- [Task directions] In the listing below, find the line holding "Proof. induction 1" and the line holding "induction a as [|d a IH]; intros Hc; simpl; [by". Write out those two lines and all lines between, exactly, and nothing more.
· · ·
(* ===== verification/GoRound.v ===== *)
(** * Rounding to binary64

    The model of binary64 computes each operation exactly and rounds.  This
    file proves the two facts about rounding that the bounds on the scores
    need: the result of rounding is a canonical number, and rounding is
    monotone against a canonical number (a value below it is not rounded above
    it, and conversely). *)
From Stdlib Require Import SpecFloat.
From S2P Require Import Prelude GoFloat.

Definition f_valid (x : float64) : bool := valid_binary 53 1024 x.

(** ** Digits *)

Definition digits (m : Z) : Z := Zdigits2 m.
Definition expo (e : Z) : Z := fexp 53 1024 e.

Lemma expo_max e : expo e = Z.max (e - 53) (-1074).
Proof. reflexivity. Qed.

Lemma digits_pos p : 2 ^ (digits (Z.pos p) - 1) ≤ Z.pos p < 2 ^ digits (Z.pos p).
Proof.
  unfold digits. induction p as [p IH|p IH|]; [..|done];
    cbn [Zdigits2 digits2_pos] in *; rewrite Pos2Z.inj_succ;
    replace (Z.succ (Z.pos (digits2_pos p)) - 1) with (Z.succ (Z.pos (digits2_pos p) - 1)) by lia;
    rewrite !Z.pow_succ_r by lia; lia.
Qed.
Lemma digits_bounds m : 0 < m → 2 ^ (digits m - 1) ≤ m < 2 ^ digits m.
Proof. destruct m; try lia. intros _. apply digits_pos. Qed.
Lemma digits_ge1 m : 0 < m → 1 ≤ digits m.
Proof. destruct m; try lia. unfold digits. simpl. lia. Qed.

(** The digits of a value: [2 ^ a <= m < 2 ^ b] *)
Lemma digits_le m k : 0 < m → m < 2 ^ k → digits m ≤ k.
Proof.
  intros Hm Hk. destruct (digits_bounds m Hm) as [H1 _].
  destruct (Z.le_gt_cases (digits m) k) as [|Hgt]; [done|].
  destruct (Z.le_gt_cases 0 k).
  - assert (2 ^ k ≤ 2 ^ (digits m - 1)) by (apply Z.pow_le_mono_r; lia). lia.
  - rewrite (Z.pow_neg_r 2 k) in Hk by lia. lia.
Qed.
Lemma digits_ge m k : 2 ^ k ≤ m → 0 ≤ k → k + 1 ≤ digits m.
Proof.
  intros Hk Hk0. assert (0 < 2 ^ k) by (apply Z.pow_pos_nonneg; lia).
  destruct (digits_bounds m ltac:(lia)) as [_ H2].
  destruct (Z.le_gt_cases (k + 1) (digits m)) as [|Hgt]; [done|].
  assert (2 ^ digits m ≤ 2 ^ k) by (apply Z.pow_le_mono_r; lia). lia.
Qed.
Lemma b64_encode_plain l :
  Forall (λ c, line_break c = false ∧ c ≠ "."%char ∧ 33 ≤ byte_val c < 127) (b64_encode l).
Proof.
  induction l as [|a|a b|a b c l IH] using bytes_ind3; simpl; repeat apply Forall_cons_2;
    try constructor; try (apply b64_char_plain);
    try (pose proof (byte_val_range a)); try (pose proof (byte_val_range b));
    try (pose proof (byte_val_range c)); try euclid; done.
Qed.

Lemma byte_of_eq x c : x = byte_val c → byte_of x = c.
Proof. intros ->. apply byte_of_val. Qed.

Lemma b64_groups_encode l : b64_groups (b64_encode l) = Some l.
Proof.
  induction l as [|a|a b|a b c l IH] using bytes_ind3; simpl; [done| | |];
    pose proof (byte_val_range a); try (pose proof (byte_val_range b));
    try (pose proof (byte_val_range c));
    rewrite !b64_val_char by euclid; simpl; try rewrite IH; simpl;
    rewrite (byte_of_eq _ a) by euclid; try rewrite (byte_of_eq _ b) by euclid;
    try rewrite (byte_of_eq _ c) by euclid; done.
Qed.

Lemma filter_all {A} (p : A → bool) l : Forall (λ x, p x = true) l → List.filter p l = l.
Proof. induction 1 as [|x l Hx Hl IH]; simpl; [done|]. by rewrite Hx, IH. Qed.

(** What the session code encodes it decodes. *)
Lemma decodeRawBase64_raw s : decodeRawBase64 (rawBase64 s) = Some s.
Proof.
  unfold decodeRawBase64, b64_decode. unfold rawBase64 at 1. rewrite explode_implode.
  rewrite filter_all, b64_groups_encode.
  - by rewrite implode_explode, String.eqb_refl.
  - eapply Forall_impl; [apply b64_encode_plain|]. intros c (-> & _). done.
Qed.

(** A decoded value is the encoding of its bytes: no two texts decode to the
    same bytes. *)
Lemma decodeRawBase64_inv v s : decodeRawBase64 v = Some s → v = rawBase64 s.
Proof.
  unfold decodeRawBase64. destruct (b64_decode _) as [d|]; [|done].
  case_if; [|done]. bsplit. intros [= <-]. done.
Qed.

(** ** Splitting *)

Lemma split_on_plain c a : c ∉ a → split_on c a = [a].
Proof.
  induction a as [|d a IH]; intros Hc; simpl; [done|]. apply not_elem_of_cons in Hc as [Hne Hc].
  rewrite (proj2 (Ascii.eqb_neq c d)) by done. by rewrite IH.
Qed.

Lemma split_on_app c a b : c ∉ a → split_on c (a ++ c :: b) = a :: split_on c b.
Proof.
  induction a as [|d a IH]; intros Hc; simpl; [by rewrite Ascii.eqb_refl|].
  apply not_elem_of_cons in Hc as [Hne Hc].
  rewrite (proj2 (Ascii.eqb_neq c d)) by done. by rewrite IH.
Qed.

Fixpoint join_on (c : ascii) (l : list bytes) : bytes :=
  match l with
  | [] => []
  | [a] => a
  | a :: l => a ++ c :: join_on c l
  end.

Lemma join_split_on c l : join_on c (split_on c l) = l.
Proof.
  assert (Hne : ∀ l, split_on c l ≠ []).
  { intros l'. destruct l' as [|d l']; simpl; [done|]. case_if; [done|]. by destruct (split_on c l'). }
  induction l as [|d l IH]; simpl; [done|].
  destruct (Ascii.eqb_spec c d) as [->|_].
  - specialize (Hne l). destruct (split_on d l) eqn:E; [done|]. by rewrite <-IH.
  - specialize (Hne l). destruct (split_on c l) as [|w ws]; [done|]. rewrite <-IH.
    by destruct ws.
Qed.

Lemma Split_three s c a b d : Split s c = [a; b; d] → s = a +:+ String c (b +:+ String c d).
Proof.
  unfold Split. intros Hs. pose proof (join_split_on c (explode s)) as Hj.
  destruct (split_on c (explode s)) as [|x [|y [|z [|? ?]]]]; try done. injection Hs as <- <- <-.
  simpl in Hj. apply explode_inj. rewrite <-Hj, explode_app, explode_implode.
  unfold explode at 1; simpl. fold (explode (implode y +:+ String c (implode z))).
  rewrite explode_app, explode_implode. unfold explode; simpl.
  fold (explode (implode z)). by rewrite explode_implode.
Qed.

(** ** Trimming text without white space *)

Definition graphic (c : ascii) : Prop := 33 ≤ byte_val c < 127.

Lemma space_rune_ends : Forall (λ p, match p with
    | [] => False
    | c :: _ => ¬ graphic c ∧ match last p with Some d => ¬ graphic d | None => False end
    end) space_runes.
Proof. unfold graphic. repeat (constructor; [by vm_compute; split; intros [H1 H2]; (apply H1 || apply H2)|]). constructor. Qed.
· · ·
- [Output]
Proof. induction 1 as [|x l Hx Hl IH]; simpl; [done|]. by rewrite Hx, IH. Qed.

(** What the session code encodes it decodes. *)
Lemma decodeRawBase64_raw s : decodeRawBase64 (rawBase64 s) = Some s.
Proof.
  unfold decodeRawBase64, b64_decode. unfold rawBase64 at 1. rewrite explode_implode.
  rewrite filter_all, b64_groups_encode.
  - by rewrite implode_explode, String.eqb_refl.
  - eapply Forall_impl; [apply b64_encode_plain|]. intros c (-> & _). done.
Qed.

(** A decoded value is the encoding of its bytes: no two texts decode to the
    same bytes. *)
Lemma decodeRawBase64_inv v s : decodeRawBase64 v = Some s → v = rawBase64 s.
Proof.
  unfold decodeRawBase64. destruct (b64_decode _) as [d|]; [|done].
  case_if; [|done]. bsplit. intros [= <-]. done.
Qed.

(** ** Splitting *)

Lemma split_on_plain c a : c ∉ a → split_on c a = [a].
Proof.
  induction a as [|d a IH]; intros Hc; simpl; [done|]. apply not_elem_of_cons in Hc as [Hne Hc].
  rewrite (proj2 (Ascii.eqb_neq c d)) by done. by rewrite IH.
Qed.

Lemma split_on_app c a b : c ∉ a → split_on c (a ++ c :: b) = a :: split_on c b.
Proof.
  induction a as [|d a IH]; intros Hc; simpl; [by rewrite Ascii.eqb_refl|].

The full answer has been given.